Exercise prompt >>
In the records below, begin at the line containing "assert (∀ t" and end at the line containing "by rewrite lookup_delete_ne."; quote every line in that span exactly, including both boundary lines, and no others.

Dataset records >>
•••

Lemma resolve_denied {W} `{SecretStore W} r access (w : W) : ¬ may_read r access →
  ∃ m, Vault.resolve r access w = (w, Stop (Throw (Forbidden m))).
Proof.
  unfold Vault.resolve, may_read. intros Hn.
  destruct (String.eqb_spec (ref_namespace r) (sa_tenant access)) as [He|]; [|by eexists]. cbn.
  destruct (existsb _ _) eqn:Ee; [|by eexists]. apply existsb_elem in Ee. destruct Hn. by split.
Qed.
Lemma resolve_allowed {W} `{SecretStore W} r access (w : W) : may_read r access →
  Vault.resolve r access w =
    match secret_get (ref_namespace r) (ref_name r) w with
    | (w', Ret (Some s)) => (w', Ret (se_value s))
    | (w', Ret None) => (w', Stop (Throw (NotFound ("secret `" +:+ SecretRef_display r +:+ "` not found"))))
    | (w', Stop s) => (w', Stop s)
    end.
Proof.
  unfold Vault.resolve, may_read. intros [-> Hg]. rewrite String.eqb_refl. cbn. apply existsb_elem in Hg.
  rewrite Hg. cbn. unfold mbind, M_bind. by destruct (secret_get _ _ w) as [w' [[s|]|s]].
Qed.

(** The vault resolves for its tenant and its grants only, whatever store
    is behind it.  From another tenant, or without a grant that covers the
    name segment by segment, the answer is Forbidden and the store is not
    asked; otherwise it is the store's: the value it holds, not found, or its
    error. *)
Theorem vault_resolves_what_is_granted {W} `{SecretStore W} r access (w : W) :
  let covered := ref_namespace r = sa_tenant access ∧ ∃ g, g ∈ granted access ∧
    Forall2 segment_covers (split_char ":" g) (split_char ":" (read_permission r)) in
  (¬ covered → ∃ m, Vault.resolve r access w = (w, Stop (Throw (Forbidden m)))) ∧
  (covered → Vault.resolve r access w =
    match secret_get (ref_namespace r) (ref_name r) w with
    | (w', Ret (Some s)) => (w', Ret (se_value s))
    | (w', Ret None) => (w', Stop (Throw (NotFound ("secret `" +:+ SecretRef_display r +:+ "` not found"))))
    | (w', Stop s) => (w', Stop s)
    end).
Proof.
  intros covered. assert (covered ↔ may_read r access) as Hc.
  { unfold covered, may_read. by setoid_rewrite grant_covers_spec. }
  rewrite Hc. split; [apply resolve_denied|apply resolve_allowed].
Qed.

(** *** The history of a secret *)

Inductive vault_op :=
  | CreateSecret (tenant name value : string) | RotateSecret (tenant name value : string)
  | RemoveSecret (tenant name : string) | ReadSecret (r : SecretRef) (access : SecretAccess).
Definition vault_step (op : vault_op) (m : InMemorySecretStore.t) : InMemorySecretStore.t :=
  match op with
  | CreateSecret t n v => (Vault.create t n v m).1
  | RotateSecret t n v => (Vault.rotate t n v m).1
  | RemoveSecret t n => (Vault.remove t n m).1
  | ReadSecret r a => (Vault.resolve r a m).1
  end.

(** The values a tenant gave the name since it last created it, the latest
    first: none of another tenant's calls, or of calls on other names, is in
    it. *)
Definition history_step (tenant name : string) (h : list string) (op : vault_op) : list string :=
  match op with
  | CreateSecret t n v => if bool_decide ((t, n) = (tenant, name) ∧ h = []) then [v] else h
  | RotateSecret t n v => if bool_decide ((t, n) = (tenant, name) ∧ h ≠ []) then v :: h else h
  | RemoveSecret t n => if bool_decide ((t, n) = (tenant, name)) then [] else h
  | ReadSecret _ _ => h
  end.
Definition history (tenant name : string) (ops : list vault_op) : list string :=
  foldl (history_step tenant name) [] ops.
Definition secret_of_history (tenant name : string) (h : list string) : option Secret :=
  match h with
  | [] => None
  | v :: h' => Some {| se_namespace := tenant; se_name := name; se_value := v; se_previous := head h';
                       se_version := Z.of_nat (length h) |}
  end.


Definition valid_ref (tenant name : string) : Prop := SecretRef_new tenant name = Ok {| ref_namespace := tenant; ref_name := name |}.
Lemma SecretRef_new_cases tenant name :
  valid_ref tenant name ∨ ∃ m, SecretRef_new tenant name = Err (invalid m).
Proof.
  unfold valid_ref, SecretRef_new. destruct (_ || _); [right; by eexists|].
  destruct (contains_char _ _); [right; by eexists|by left].
Qed.

Lemma vault_step_cases (op : vault_op) (m : gmap (string * string) Secret) : keyed FileSecretStore.secret_key m →
  vault_step op m = match op with
    | CreateSecret t n v =>
      match SecretRef_new t n, m !! (t, n) with
      | Ok _, None => <[(t, n) := Secret_new t n v]> m
      | _, _ => m
      end
    | RotateSecret t n v => match m !! (t, n) with Some s => <[(t, n) := Secret_rotate v s]> m | None => m end
    | RemoveSecret t n => delete (t, n) m
    | ReadSecret _ _ => m
    end.
Proof.
  intros Hk. destruct op as [t n v|t n v|t n|r a]; cbn [vault_step]; try done.
  - unfold Vault.create, mbind, M_bind, lift. destruct (SecretRef_new_cases t n) as [Hr|[e Hr]]; rewrite Hr; [|done].
    cbn. unfold InMemorySecretStore.t. by destruct (m !! (t, n)).
  - unfold Vault.rotate, mbind, M_bind. cbn. unfold InMemorySecretStore.t. destruct (m !! (t, n)) as [s|] eqn:E; [|done]. cbn.
    apply Hk in E. unfold FileSecretStore.secret_key in E. by rewrite E.
  - unfold Vault.resolve. destruct (negb _); [done|]. destruct (negb _); [done|].
    unfold mbind, M_bind. cbn. unfold InMemorySecretStore.t. by destruct (m !! _).
Qed.

Lemma vault_step_history (op : vault_op) (m : gmap (string * string) Secret) tenant name h : valid_ref tenant name →
  Z.of_nat (length h) < u32_max →
  keyed FileSecretStore.secret_key m → m !! (tenant, name) = secret_of_history tenant name h →
  keyed FileSecretStore.secret_key (vault_step op m) ∧
  (vault_step op m : gmap (string * string) Secret) !! (tenant, name)
    = secret_of_history tenant name (history_step tenant name h op).
Proof.
  intros Hv Hlen Hk Hm. rewrite (vault_step_cases op m Hk).
  assert (∀ t n s, FileSecretStore.secret_key s = (t, n) → keyed FileSecretStore.secret_key (<[(t, n) := s]> m)) as Hins
    by by intros t n s <-; apply keyed_insert.
  destruct op as [t n v|t n v|t n|r a]; cbn [history_step].
  - destruct (decide ((t, n) = (tenant, name))) as [[= -> ->]|Hne].
    + rewrite Hv, Hm. destruct h as [|v0 h]; cbn [secret_of_history].
      * rewrite bool_decide_eq_true_2, lookup_insert_eq by done. split; [by apply Hins|done].
      * rewrite bool_decide_eq_false_2 by naive_solver. by split.
    + rewrite bool_decide_eq_false_2 by naive_solver.
      destruct (SecretRef_new t n), (m !! (t, n)); try by split.
      rewrite lookup_insert_ne by done. split; [by apply Hins|done].
  - destruct (decide ((t, n) = (tenant, name))) as [[= -> ->]|Hne].
    + rewrite Hm. destruct h as [|v0 h]; cbn [secret_of_history].
      * rewrite bool_decide_eq_false_2 by naive_solver. by split.
      * rewrite bool_decide_eq_true_2, lookup_insert_eq by done. split; [by apply Hins|]. unfold Secret_rotate. cbn.
        do 2 f_equal. cbn in Hlen. unfold_ints. rewrite Z.mod_small; lia.
    + rewrite bool_decide_eq_false_2 by naive_solver. destruct (m !! (t, n)) as [s|] eqn:E; [|by split].
      rewrite lookup_insert_ne by done. split; [|done]. apply Hins. by apply Hk in E.
  - split; [by apply keyed_delete|]. case_bool_decide as Hd; [rewrite Hd; apply lookup_delete_eq|].
    by rewrite lookup_delete_ne.
  - by split.
Qed.

(** The vault serves the latest value of its own tenant.  From an empty
    vault, after any interleaving of creations, rotations, deletions and reads
    by all tenants, what is stored under a tenant's name is what that tenant
    last wrote there since it created it, with the value before and the number
    of writes as its version; a reader with a covering grant gets exactly that
    value, or not found; whatever other tenants did is not in it. *)
Theorem vault_serves_the_latest_value ops tenant name access :
  valid_ref tenant name → Z.of_nat (length ops) < u32_max →
  let m : gmap (string * string) Secret := foldl (λ m op, vault_step op m) InMemorySecretStore.new ops in
  let h := history tenant name ops in
  let r := {| ref_namespace := tenant; ref_name := name |} in
  m !! (tenant, name) = secret_of_history tenant name h ∧
  (may_read r access →
   Vault.resolve r access m =
     (m, match head h with
         | Some v => Ret v
         | None => Stop (Throw (NotFound ("secret `" +:+ SecretRef_display r +:+ "` not found")))
         end)).
Proof.
  intros Hv Hlen m h r.
  assert (m !! (tenant, name) = secret_of_history tenant name h) as Hm.
  { unfold m, h, history. assert (∀ (m : gmap (string * string) Secret) h, keyed FileSecretStore.secret_key m →
      m !! (tenant, name) = secret_of_history tenant name h → Z.of_nat (length h + length ops) < u32_max →
      (foldl (λ m op, vault_step op m) m ops : gmap (string * string) Secret) !! (tenant, name)
        = secret_of_history tenant name (foldl (history_step tenant name) h ops)) as Hgo; [|by apply Hgo].
    clear -Hv. induction ops as [|op ops IH]; intros m h Hk Hm Hlen; [done|]. cbn in Hlen |- *.
    destruct (vault_step_history op m tenant name h) as [Hk' Hm']; [done|lia|done|done|].
    apply IH; [done..|]. assert (length (history_step tenant name h op) <= S (length h))%nat; [|lia].
    destruct op; cbn; try case_bool_decide; cbn; lia. }
  split; [done|]. intros Hr.
  rewrite (resolve_allowed r access m Hr). cbn.
  unfold InMemorySecretStore.t. rewrite Hm. by destruct h.
Qed.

•••

Answer >>
  assert (∀ t n s, FileSecretStore.secret_key s = (t, n) → keyed FileSecretStore.secret_key (<[(t, n) := s]> m)) as Hins
    by by intros t n s <-; apply keyed_insert.
  destruct op as [t n v|t n v|t n|r a]; cbn [history_step].
  - destruct (decide ((t, n) = (tenant, name))) as [[= -> ->]|Hne].
    + rewrite Hv, Hm. destruct h as [|v0 h]; cbn [secret_of_history].
      * rewrite bool_decide_eq_true_2, lookup_insert_eq by done. split; [by apply Hins|done].
      * rewrite bool_decide_eq_false_2 by naive_solver. by split.
    + rewrite bool_decide_eq_false_2 by naive_solver.
      destruct (SecretRef_new t n), (m !! (t, n)); try by split.
      rewrite lookup_insert_ne by done. split; [by apply Hins|done].
  - destruct (decide ((t, n) = (tenant, name))) as [[= -> ->]|Hne].
    + rewrite Hm. destruct h as [|v0 h]; cbn [secret_of_history].
      * rewrite bool_decide_eq_false_2 by naive_solver. by split.
      * rewrite bool_decide_eq_true_2, lookup_insert_eq by done. split; [by apply Hins|]. unfold Secret_rotate. cbn.
        do 2 f_equal. cbn in Hlen. unfold_ints. rewrite Z.mod_small; lia.
    + rewrite bool_decide_eq_false_2 by naive_solver. destruct (m !! (t, n)) as [s|] eqn:E; [|by split].
      rewrite lookup_insert_ne by done. split; [|done]. apply Hins. by apply Hk in E.
  - split; [by apply keyed_delete|]. case_bool_decide as Hd; [rewrite Hd; apply lookup_delete_eq|].
    by rewrite lookup_delete_ne.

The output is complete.